(** The tuple of a command: value, number and command, and nothing more. *)
Definition read_command (value : dicey_value) : res command_request :=
  let! tuple := dicey_value_get_tuple value in
  ((do! payload_elem <- dicey_iterator_next ;
    do! tuple_elem <- dicey_iterator_next ;
    do! jid <- slift (dicey_value_get_u64 tuple_elem) ;
    do! tuple_elem <- dicey_iterator_next ;
    do! cmd <- slift (dicey_value_get_byte tuple_elem) ;
    if negb (is_cmd_valid cmd) then sfail DICEY_EBADMSG else
    do! iter <- sget ;
    if dicey_iterator_has_next iter then sfail DICEY_EBADMSG else
    sret (mk_command_request jid cmd payload_elem)) (dicey_list_iter tuple)).1.

(** [None] when the message is not a command. *)
Definition try_get_command (path : cstr) (packet : dicey_packet) : res (option command_request) :=
  let! _ := oassert (dicey_packet_is_valid packet) in
  let! msg := dicey_packet_as_message packet in
  let! other := strcmp_ptr (msg_path msg) (Some path) in
  if negb (other =? 0) then Ok None else
  let! other := dicey_selector_cmp (msg_selector msg) PLUGIN_COMMAND_SIGNAL_SEL in
  if negb (other =? 0) then Ok None else
  if negb (bool_decide (msg_type msg = DICEY_OP_SIGNAL)) then Ok None else
  let! creq := read_command (msg_value msg) in Ok (Some creq).

Section plugin.
Context (E : plugin_client_env).

Definition pst (A : Type) : Type := stm dicey_plugin dicey_error A.

Definition pl_upd (f : dicey_plugin -> dicey_plugin) : pst unit := fun p => (Ok tt, f p).
Definition pl_out (o : plugin_client_output) : pst unit := pl_upd (fun p => pl_set_log (pl_log p ++ [o]) p).

Definition pl_attempt {A} (m : pst A) : pst (dicey_error + A) := fun p =>
  match m p with
  | (Ok a, p') => (Ok (inr a), p')
  | (Err e, p') => (Ok (inl e), p')
  | (Fault f, p') => (Fault f, p')
  | (OutOfFuel, p') => (OutOfFuel, p')
  end.

Definition pl_malloc : pst (option nat) := fun p =>
  (Ok (if q_malloc_ok E (pl_next p) then Some (pl_next p) else None), pl_set_next (S (pl_next p)) p).

Definition ctx_read (c : nat) : pst dicey_plugin_work_ctx := fun p =>
  (match pl_contexts p !! c with Some x => Ok x | None => Fault UseAfterFree end, p).
Definition ctx_write (c : nat) (x : dicey_plugin_work_ctx) : pst unit := pl_upd (fun p => pl_set_contexts (<[c := x]> (pl_contexts p)) p).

**TASK DIRECTIONS**. Lines that hold the word "path" are the ones to copy from the entries above.

**RESULT FOR THIS EXERCISE**.
Definition try_get_command (path : cstr) (packet : dicey_packet) : res (option command_request) :=
  let! other := strcmp_ptr (msg_path msg) (Some path) in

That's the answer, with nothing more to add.